Excerpts from a dataset:
----------
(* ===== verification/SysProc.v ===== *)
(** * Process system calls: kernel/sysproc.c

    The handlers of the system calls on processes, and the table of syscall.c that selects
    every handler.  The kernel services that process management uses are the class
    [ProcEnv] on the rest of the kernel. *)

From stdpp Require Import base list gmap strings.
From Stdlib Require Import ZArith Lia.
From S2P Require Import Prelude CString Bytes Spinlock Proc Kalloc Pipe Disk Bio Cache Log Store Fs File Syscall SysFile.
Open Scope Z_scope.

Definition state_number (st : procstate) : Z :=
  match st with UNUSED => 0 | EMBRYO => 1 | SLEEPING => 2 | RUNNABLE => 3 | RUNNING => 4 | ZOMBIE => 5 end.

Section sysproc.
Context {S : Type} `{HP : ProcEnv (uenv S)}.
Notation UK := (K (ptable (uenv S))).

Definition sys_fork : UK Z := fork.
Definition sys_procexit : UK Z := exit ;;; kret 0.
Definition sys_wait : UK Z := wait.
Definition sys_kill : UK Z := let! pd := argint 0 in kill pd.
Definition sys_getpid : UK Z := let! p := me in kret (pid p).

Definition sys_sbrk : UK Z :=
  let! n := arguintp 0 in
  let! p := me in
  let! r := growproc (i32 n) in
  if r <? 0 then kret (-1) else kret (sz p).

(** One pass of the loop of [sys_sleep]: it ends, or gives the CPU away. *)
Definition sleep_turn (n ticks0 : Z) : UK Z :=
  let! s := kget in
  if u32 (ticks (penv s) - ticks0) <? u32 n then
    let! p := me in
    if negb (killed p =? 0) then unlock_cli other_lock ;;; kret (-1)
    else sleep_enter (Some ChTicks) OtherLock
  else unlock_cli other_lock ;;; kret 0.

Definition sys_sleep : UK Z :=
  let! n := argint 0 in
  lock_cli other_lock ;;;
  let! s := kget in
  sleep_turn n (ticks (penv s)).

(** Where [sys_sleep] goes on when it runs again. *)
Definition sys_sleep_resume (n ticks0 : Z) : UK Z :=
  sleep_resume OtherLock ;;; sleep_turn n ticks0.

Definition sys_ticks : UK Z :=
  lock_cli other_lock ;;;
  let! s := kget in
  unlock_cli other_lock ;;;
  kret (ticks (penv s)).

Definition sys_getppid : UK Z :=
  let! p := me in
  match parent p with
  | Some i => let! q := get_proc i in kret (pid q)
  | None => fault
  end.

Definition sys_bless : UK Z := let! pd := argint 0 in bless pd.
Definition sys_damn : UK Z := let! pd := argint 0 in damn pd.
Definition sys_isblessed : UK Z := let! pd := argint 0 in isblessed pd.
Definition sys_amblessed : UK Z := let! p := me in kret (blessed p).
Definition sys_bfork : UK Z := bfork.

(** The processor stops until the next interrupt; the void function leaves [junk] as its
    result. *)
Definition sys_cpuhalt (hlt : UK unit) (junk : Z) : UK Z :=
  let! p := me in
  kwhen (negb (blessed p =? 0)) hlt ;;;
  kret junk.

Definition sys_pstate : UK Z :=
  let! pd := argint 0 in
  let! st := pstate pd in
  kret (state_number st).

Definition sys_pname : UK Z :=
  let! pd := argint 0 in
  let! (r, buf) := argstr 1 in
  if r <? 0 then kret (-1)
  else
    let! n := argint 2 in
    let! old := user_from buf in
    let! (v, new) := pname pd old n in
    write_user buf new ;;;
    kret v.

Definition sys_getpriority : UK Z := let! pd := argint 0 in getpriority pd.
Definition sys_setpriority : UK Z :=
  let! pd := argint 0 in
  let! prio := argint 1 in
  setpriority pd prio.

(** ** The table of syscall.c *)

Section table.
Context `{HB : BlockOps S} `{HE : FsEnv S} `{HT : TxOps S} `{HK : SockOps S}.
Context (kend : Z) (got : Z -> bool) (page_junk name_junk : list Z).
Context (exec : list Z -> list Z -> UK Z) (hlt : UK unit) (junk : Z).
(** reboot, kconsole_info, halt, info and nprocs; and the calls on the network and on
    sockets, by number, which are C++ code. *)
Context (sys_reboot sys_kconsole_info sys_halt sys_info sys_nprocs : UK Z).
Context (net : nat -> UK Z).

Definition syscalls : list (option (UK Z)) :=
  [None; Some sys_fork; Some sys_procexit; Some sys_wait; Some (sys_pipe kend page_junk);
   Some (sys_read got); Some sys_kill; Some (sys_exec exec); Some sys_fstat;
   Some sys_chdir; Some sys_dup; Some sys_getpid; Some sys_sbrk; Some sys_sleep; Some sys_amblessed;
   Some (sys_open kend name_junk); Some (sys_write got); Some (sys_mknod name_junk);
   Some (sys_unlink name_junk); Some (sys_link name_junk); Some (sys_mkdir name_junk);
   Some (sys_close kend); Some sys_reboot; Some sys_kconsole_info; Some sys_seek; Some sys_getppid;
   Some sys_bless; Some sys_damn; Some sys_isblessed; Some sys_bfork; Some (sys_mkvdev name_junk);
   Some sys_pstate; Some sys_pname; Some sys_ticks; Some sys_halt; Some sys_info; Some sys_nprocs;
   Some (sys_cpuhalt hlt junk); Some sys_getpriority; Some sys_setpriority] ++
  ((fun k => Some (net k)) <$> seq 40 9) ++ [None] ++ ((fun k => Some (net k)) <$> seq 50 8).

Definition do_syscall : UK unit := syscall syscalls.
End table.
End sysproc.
----------
What you have to do:
Using the entries above, return exactly the lines from the line with "are the class" to the line with "Definition sys_wait : UK Z := wait.", counting both of those lines.

Your response:
    every handler.  The kernel services that process management uses are the class
    [ProcEnv] on the rest of the kernel. *)

From stdpp Require Import base list gmap strings.
From Stdlib Require Import ZArith Lia.
From S2P Require Import Prelude CString Bytes Spinlock Proc Kalloc Pipe Disk Bio Cache Log Store Fs File Syscall SysFile.
Open Scope Z_scope.

Definition state_number (st : procstate) : Z :=
  match st with UNUSED => 0 | EMBRYO => 1 | SLEEPING => 2 | RUNNABLE => 3 | RUNNING => 4 | ZOMBIE => 5 end.

Section sysproc.
Context {S : Type} `{HP : ProcEnv (uenv S)}.
Notation UK := (K (ptable (uenv S))).

Definition sys_fork : UK Z := fork.
Definition sys_procexit : UK Z := exit ;;; kret 0.
Definition sys_wait : UK Z := wait.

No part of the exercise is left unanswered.